Tell how many lines in the data hold "next", giving that figure alone.

## RECORDS
=== Begin Enclosure ===

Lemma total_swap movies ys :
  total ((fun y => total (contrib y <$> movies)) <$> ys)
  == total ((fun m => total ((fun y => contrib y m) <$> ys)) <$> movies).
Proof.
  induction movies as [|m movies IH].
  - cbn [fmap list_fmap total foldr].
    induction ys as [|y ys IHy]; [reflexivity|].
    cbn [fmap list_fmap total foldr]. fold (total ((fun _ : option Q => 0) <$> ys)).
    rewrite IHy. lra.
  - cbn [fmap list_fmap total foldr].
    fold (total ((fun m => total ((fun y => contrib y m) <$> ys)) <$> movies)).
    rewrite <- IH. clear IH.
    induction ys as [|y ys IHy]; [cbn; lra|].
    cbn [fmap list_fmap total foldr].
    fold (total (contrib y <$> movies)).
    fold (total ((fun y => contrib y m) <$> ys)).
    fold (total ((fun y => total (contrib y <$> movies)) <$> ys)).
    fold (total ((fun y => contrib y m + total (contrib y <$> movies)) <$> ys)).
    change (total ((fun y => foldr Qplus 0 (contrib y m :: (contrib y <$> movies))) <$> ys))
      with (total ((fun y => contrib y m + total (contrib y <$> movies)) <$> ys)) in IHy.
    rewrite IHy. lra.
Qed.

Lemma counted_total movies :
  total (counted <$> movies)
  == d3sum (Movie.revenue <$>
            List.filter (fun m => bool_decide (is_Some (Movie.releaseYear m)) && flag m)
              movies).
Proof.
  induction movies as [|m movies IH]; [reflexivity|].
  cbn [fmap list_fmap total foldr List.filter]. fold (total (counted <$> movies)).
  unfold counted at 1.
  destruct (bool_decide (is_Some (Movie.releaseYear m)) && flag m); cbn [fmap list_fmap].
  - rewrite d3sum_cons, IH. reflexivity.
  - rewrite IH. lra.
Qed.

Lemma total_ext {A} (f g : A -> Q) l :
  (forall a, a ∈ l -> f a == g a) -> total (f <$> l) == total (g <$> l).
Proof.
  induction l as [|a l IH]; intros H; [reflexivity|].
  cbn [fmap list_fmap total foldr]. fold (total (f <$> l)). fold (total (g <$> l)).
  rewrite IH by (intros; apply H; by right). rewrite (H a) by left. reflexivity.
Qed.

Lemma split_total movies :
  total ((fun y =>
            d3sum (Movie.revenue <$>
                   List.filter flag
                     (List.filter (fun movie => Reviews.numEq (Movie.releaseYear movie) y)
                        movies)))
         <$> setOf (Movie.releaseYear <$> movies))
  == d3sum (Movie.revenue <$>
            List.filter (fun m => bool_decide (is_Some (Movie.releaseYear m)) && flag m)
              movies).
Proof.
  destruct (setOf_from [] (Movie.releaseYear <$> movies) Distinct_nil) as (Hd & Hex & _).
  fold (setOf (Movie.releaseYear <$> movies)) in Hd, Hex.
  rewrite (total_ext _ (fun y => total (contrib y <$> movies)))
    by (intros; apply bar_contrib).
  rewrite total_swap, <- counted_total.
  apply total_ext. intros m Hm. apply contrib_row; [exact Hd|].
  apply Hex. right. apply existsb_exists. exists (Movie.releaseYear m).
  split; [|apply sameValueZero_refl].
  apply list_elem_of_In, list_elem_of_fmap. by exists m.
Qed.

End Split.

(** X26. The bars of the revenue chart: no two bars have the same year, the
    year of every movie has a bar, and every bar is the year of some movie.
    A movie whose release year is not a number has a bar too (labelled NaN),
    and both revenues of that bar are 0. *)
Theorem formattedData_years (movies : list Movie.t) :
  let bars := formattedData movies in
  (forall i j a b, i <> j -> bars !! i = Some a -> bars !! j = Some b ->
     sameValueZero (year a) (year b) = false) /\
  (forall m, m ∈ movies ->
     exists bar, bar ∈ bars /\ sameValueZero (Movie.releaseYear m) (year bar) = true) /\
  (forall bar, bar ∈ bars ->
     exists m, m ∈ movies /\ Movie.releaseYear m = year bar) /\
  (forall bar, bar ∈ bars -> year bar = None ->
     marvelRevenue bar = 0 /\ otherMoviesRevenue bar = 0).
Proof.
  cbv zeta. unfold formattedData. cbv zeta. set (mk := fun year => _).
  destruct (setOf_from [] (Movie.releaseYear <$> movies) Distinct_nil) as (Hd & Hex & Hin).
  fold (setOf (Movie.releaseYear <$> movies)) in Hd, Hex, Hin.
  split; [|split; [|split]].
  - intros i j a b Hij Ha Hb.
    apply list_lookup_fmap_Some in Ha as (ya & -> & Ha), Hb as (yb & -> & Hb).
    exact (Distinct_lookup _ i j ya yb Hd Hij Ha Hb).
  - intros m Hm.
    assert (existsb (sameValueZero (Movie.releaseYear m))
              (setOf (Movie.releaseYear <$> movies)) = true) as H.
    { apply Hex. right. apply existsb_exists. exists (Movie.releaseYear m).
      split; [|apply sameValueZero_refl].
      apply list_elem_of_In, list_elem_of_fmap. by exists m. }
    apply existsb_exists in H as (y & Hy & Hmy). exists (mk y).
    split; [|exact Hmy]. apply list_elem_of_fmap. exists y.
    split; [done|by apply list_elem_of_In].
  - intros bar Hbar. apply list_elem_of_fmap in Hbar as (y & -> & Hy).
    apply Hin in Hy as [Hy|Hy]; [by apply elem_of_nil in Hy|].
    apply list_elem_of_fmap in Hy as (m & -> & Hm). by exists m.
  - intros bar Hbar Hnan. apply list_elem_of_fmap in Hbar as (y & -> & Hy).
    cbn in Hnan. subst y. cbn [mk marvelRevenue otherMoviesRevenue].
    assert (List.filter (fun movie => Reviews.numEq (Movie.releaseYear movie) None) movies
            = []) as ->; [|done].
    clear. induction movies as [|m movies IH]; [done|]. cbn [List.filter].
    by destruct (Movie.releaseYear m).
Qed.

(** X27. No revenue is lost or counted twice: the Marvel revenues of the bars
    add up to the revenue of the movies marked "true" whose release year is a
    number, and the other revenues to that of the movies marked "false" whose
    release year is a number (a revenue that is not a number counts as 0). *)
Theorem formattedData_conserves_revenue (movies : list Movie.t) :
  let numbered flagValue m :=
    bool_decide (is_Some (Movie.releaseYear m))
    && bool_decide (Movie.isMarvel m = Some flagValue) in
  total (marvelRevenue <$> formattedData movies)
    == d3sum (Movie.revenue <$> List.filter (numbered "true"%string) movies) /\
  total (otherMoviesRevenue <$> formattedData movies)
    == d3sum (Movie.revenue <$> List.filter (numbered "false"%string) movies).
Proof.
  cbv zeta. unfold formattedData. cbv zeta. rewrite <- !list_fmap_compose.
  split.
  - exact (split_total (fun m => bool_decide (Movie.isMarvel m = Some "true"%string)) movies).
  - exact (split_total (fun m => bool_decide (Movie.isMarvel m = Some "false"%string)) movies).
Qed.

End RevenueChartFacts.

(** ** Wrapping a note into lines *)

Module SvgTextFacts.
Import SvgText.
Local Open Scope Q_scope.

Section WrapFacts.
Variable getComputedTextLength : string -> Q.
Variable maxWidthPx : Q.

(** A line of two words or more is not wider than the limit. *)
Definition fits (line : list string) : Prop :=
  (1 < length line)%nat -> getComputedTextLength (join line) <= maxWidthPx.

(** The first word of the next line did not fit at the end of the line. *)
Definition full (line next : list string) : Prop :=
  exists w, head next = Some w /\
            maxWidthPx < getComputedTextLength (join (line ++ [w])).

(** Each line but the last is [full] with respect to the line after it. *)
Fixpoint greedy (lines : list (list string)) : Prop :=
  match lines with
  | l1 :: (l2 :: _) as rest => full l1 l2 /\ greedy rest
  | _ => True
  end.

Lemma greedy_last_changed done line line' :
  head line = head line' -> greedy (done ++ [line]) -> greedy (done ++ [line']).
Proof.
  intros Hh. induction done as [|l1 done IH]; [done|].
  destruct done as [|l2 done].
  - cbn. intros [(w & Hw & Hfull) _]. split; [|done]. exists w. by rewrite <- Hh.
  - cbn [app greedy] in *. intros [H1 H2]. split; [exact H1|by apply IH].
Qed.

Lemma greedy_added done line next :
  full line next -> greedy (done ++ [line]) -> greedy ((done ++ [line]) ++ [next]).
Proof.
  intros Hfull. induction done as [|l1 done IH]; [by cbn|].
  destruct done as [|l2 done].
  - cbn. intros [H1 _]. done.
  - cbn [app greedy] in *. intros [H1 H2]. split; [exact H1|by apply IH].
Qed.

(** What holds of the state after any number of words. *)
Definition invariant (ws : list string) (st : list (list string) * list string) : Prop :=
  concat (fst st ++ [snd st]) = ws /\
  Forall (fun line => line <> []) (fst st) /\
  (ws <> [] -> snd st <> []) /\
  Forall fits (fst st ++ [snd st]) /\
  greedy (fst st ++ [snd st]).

=== End Enclosure ===
=== Begin Enclosure ===

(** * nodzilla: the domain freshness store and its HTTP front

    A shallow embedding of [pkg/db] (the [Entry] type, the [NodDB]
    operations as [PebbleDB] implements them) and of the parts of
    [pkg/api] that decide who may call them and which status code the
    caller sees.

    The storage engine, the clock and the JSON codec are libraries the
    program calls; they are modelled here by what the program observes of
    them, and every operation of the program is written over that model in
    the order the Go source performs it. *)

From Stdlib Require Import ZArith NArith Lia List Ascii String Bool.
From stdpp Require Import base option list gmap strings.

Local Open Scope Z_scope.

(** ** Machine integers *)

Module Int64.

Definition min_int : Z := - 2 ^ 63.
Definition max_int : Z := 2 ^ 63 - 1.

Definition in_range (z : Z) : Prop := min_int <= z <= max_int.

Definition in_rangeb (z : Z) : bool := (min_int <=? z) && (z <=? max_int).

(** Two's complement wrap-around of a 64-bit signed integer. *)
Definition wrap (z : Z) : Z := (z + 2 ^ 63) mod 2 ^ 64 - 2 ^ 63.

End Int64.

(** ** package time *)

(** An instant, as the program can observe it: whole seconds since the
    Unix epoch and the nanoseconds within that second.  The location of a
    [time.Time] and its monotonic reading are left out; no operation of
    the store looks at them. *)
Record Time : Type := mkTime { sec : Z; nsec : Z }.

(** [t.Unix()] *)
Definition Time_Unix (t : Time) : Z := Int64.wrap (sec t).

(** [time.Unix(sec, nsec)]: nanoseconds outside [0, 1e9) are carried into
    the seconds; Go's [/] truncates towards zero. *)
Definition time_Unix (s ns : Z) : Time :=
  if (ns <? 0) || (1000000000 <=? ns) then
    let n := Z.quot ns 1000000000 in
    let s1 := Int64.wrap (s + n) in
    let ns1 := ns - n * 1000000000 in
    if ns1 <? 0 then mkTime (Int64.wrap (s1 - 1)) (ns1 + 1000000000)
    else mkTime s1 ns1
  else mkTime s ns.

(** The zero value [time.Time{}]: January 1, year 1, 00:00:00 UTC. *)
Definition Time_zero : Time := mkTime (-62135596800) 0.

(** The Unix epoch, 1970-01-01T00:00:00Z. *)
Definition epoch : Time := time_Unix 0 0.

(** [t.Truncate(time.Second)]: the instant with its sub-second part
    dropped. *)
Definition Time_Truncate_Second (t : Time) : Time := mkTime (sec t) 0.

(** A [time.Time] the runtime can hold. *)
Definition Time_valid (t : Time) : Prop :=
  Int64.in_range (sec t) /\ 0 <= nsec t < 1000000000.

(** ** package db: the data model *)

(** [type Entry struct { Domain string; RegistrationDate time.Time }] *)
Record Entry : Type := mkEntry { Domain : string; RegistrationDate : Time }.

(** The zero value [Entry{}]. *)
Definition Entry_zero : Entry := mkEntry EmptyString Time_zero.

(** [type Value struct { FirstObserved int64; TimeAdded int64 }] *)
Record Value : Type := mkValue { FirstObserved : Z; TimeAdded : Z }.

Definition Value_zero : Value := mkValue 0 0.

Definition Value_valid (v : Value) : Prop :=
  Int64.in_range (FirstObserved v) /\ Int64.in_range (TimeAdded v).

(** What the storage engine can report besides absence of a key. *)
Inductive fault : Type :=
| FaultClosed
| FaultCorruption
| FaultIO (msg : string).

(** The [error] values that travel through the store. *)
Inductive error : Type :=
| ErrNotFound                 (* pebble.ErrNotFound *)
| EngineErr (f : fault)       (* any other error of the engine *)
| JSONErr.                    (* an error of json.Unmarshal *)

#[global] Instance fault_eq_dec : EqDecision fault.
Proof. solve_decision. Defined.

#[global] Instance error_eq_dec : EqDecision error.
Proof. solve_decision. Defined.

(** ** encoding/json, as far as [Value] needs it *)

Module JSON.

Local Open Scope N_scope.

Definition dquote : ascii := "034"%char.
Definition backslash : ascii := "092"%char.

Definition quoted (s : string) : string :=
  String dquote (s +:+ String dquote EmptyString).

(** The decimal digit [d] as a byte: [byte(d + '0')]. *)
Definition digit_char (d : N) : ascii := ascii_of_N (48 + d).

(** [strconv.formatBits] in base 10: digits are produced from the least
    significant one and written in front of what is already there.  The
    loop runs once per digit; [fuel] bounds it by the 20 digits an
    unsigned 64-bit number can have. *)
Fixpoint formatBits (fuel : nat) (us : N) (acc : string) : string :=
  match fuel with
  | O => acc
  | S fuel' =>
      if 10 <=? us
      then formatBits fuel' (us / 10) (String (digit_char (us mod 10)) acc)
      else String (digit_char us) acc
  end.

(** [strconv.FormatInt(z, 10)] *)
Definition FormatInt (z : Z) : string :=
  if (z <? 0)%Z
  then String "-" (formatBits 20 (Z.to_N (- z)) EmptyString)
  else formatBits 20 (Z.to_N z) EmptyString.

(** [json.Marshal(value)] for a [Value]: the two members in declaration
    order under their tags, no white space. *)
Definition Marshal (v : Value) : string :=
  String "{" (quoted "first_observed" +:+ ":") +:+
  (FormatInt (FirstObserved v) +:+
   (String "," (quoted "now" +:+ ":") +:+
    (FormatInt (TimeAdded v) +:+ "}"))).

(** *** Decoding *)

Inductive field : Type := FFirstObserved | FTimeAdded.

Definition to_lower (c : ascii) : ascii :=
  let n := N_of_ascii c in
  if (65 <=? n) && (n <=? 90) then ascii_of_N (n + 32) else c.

=== End Enclosure ===

## RESULT
5